This weeks’ flash fiction is more of a memoir. Immaculata, and the hymn mentioned below, has for the last, well, half-century, emerged from my brain, indelibly linked to the date December the 8th. I think I’ve admitted getting my education at a girl’s convent school. I might even rustle out some pictures of the cloisters for you to illustrate it. It was enjoyable writing it, I hope you enjoy the insight.
The excitement level through the school was like a bell-curve. The Years 12 and 13, those who hadn’t gone off to college for their final years, approached the event with interest bordering on nostalgia: it interfered with their timetable, but then, it would probably be their last time. Those 10th years who allowed themselves to be ‘uncool’ from time to time were in a frenzy of excitement, hatching plans for fire and candlewax, and the 7th years, in their first year at upper school, were mystified and a little nervous of the prospect.

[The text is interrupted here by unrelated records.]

Definition protected_metadata_paths : Result (list string) :=
  let prefix := policy_key "" in
  collect_policies prefix (scan_prefix prefix (control_state db)).

Definition is_record_io_owner_in_read (path : string) : bool :=
  bool_decide (control_state db !! policy_key path = Some RECORD_IO_OWNER).

(** The returned domain is the owner; the native directory beside it is local
    storage identity. *)
Definition live_record_io_domain (record expected : string) : Result string :=
  owner ← match control_state db !! record_control_key BINDING_PREFIX record with
          | Some binding =>
              match from_utf8 binding with
              | Some owner => Ok owner
              | None => Err (storage_error "invalid utf-8")
              end
          | None =>
              if is_record_io_owner_in_read record then Ok record
              else Err (UnsupportedOperation "record has no owner binding")
          end;
  if negb (is_record_io_owner_in_read owner)
  then Err (UnsupportedOperation "record owner I/O is not enrolled")
  else
    image ← versioned_metadata_in_read owner;
    if bool_decide (vm_version image ≠ Some expected)
      || bool_decide (control_state db !! record_control_key RETIRED_PREFIX owner ≠ None)
    then Err (InvalidState "record owner handle is not live")
    else Ok owner.

Definition retired_record_io_domain (owner terminal_version : string) : Result string :=
  if negb (is_record_io_owner_in_read owner)
  then Err (UnsupportedOperation "record owner I/O is not enrolled")
  else
    image ← versioned_metadata_in_read owner;
    if bool_decide (vm_version image ≠ Some terminal_version)
      || bool_decide (control_state db !! record_control_key RETIRED_PREFIX owner
                      ≠ Some terminal_version)
    then Err (InvalidState "record owner is not retired at the expected revision")
    else Ok owner.
End reads.
(** Replacing or removing the image of a key that carries no revision. *)
Lemma steps_meta_unversioned f db k :
  ctrl_inv db → rev db k = None → (∀ m k', k' ≠ k → f m !! k' = m !! k' :> option string) →
  steps db (with_meta f db).
Proof.
  intros Hi Hk Hf. split_and!.
  - apply with_meta_inv; [done|]. intros k' v Hr. destruct (inv_ret _ Hi _ _ Hr) as (_ & Hv & Hm).
    rewrite Hf; [done|congruence].
  - apply evolves_meta.
  - intros k' v _ Hv _. cbn [metadata with_meta]. apply Hf. congruence.
Qed.

(** Replacing or removing the image of a key together with its revision. *)
Lemma steps_meta_versioned f db k token :
  ctrl_inv db → fresh_token db token → ret db k = None →
  is_managed_key k = true ∨ pol db k ≠ None →
  (∀ m k', k' ≠ k → f m !! k' = m !! k' :> option string) →
  steps db (with_meta f (alloc_put db k token)).
Proof.
  intros Hi Hfr Hr Hs Hf. destruct (steps_alloc_put _ _ _ Hi Hfr Hr Hs) as (Hi' & He & _).
  split_and!.
  - apply with_meta_inv; [done|]. intros k' v Hr'.
    rewrite alloc_put_at, !decide_False in Hr' by done.
    destruct (inv_ret _ Hi _ _ Hr') as (_ & _ & Hm). rewrite Hf; [done|congruence].
  - eapply evolves_trans; [exact He|apply evolves_meta].
  - by apply images_follow_alloc_put.
Qed.
(* ===== verification/StateMachine.v ===== *)
(** * The replicated state machine of a zone

    src/rust/raft/src/raft/state_machine.rs, [FullStateMachine]: construction,
    the transactional command dispatch of the Raft path, the dispatch of the
    eventually consistent path, [apply], the observers, the reads, and
    [snapshot]/[restore_snapshot]. *)

From S2P Require Import Prelude Bytes Codec Table LockState Command StreamTier Version Records.
From S2P Require Import Rename.

(** ** Observers and mount events *)

Record AppliedEntry := mkAppliedEntry {
  ae_index : N;
  ae_command : Command;
  ae_result : CommandResult;
  ae_removed_mount_key : option string }.

(** A registered observer: its dedup key and its identity. *)
Definition ApplyObserver : Type := option string * nat.

Inductive MountApplyEvent :=
  | MountSet (key target_zone_id target_subtree : string)
  | MountDelete (key : string).

Record MountDecl := mkMountDecl { md_zone : string; md_subtree : string }.

Definition VFS_ROOT : string := "/".
Definition whole_zone (zone : string) : MountDecl := mkMountDecl zone VFS_ROOT.
Definition subtree_of (zone subtree : string) : MountDecl := mkMountDecl zone subtree.

Definition subtree_or_whole_zone (raw : string) : string :=
  if decide (raw = "") then VFS_ROOT else raw.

December the 8th, the feast of the Immaculate Conception, was one of the most important events in the convent’s calendar. The whole school turned out, to hold lighted candles and process around the cloisters, singing the refrains to the Immaculata, over and over again, till the echoes faded away and they all went back to class.
“Make way, please.”
The big girls came down from their common room, and pushed past the girls grouped in years, in height order, already coralled into place by their form mistresses. The head girl went to the front of the lines, and beckoned the first formers—year 7 in the new order of education—to walk into the chapel behind her. She guided them to their benches at the front, and stood beside the lectern, watching sternly. It was the third and fourth years who gave the trouble. Always giggling, passing things around, messing up the traditions of the school. She knew, because she and her gang had been the same. She watched one of the ringleaders as the fourths herded in behind the thirds, and reckoned she’d be head girl one day if she kept on the right side of that dreaded line called trouble.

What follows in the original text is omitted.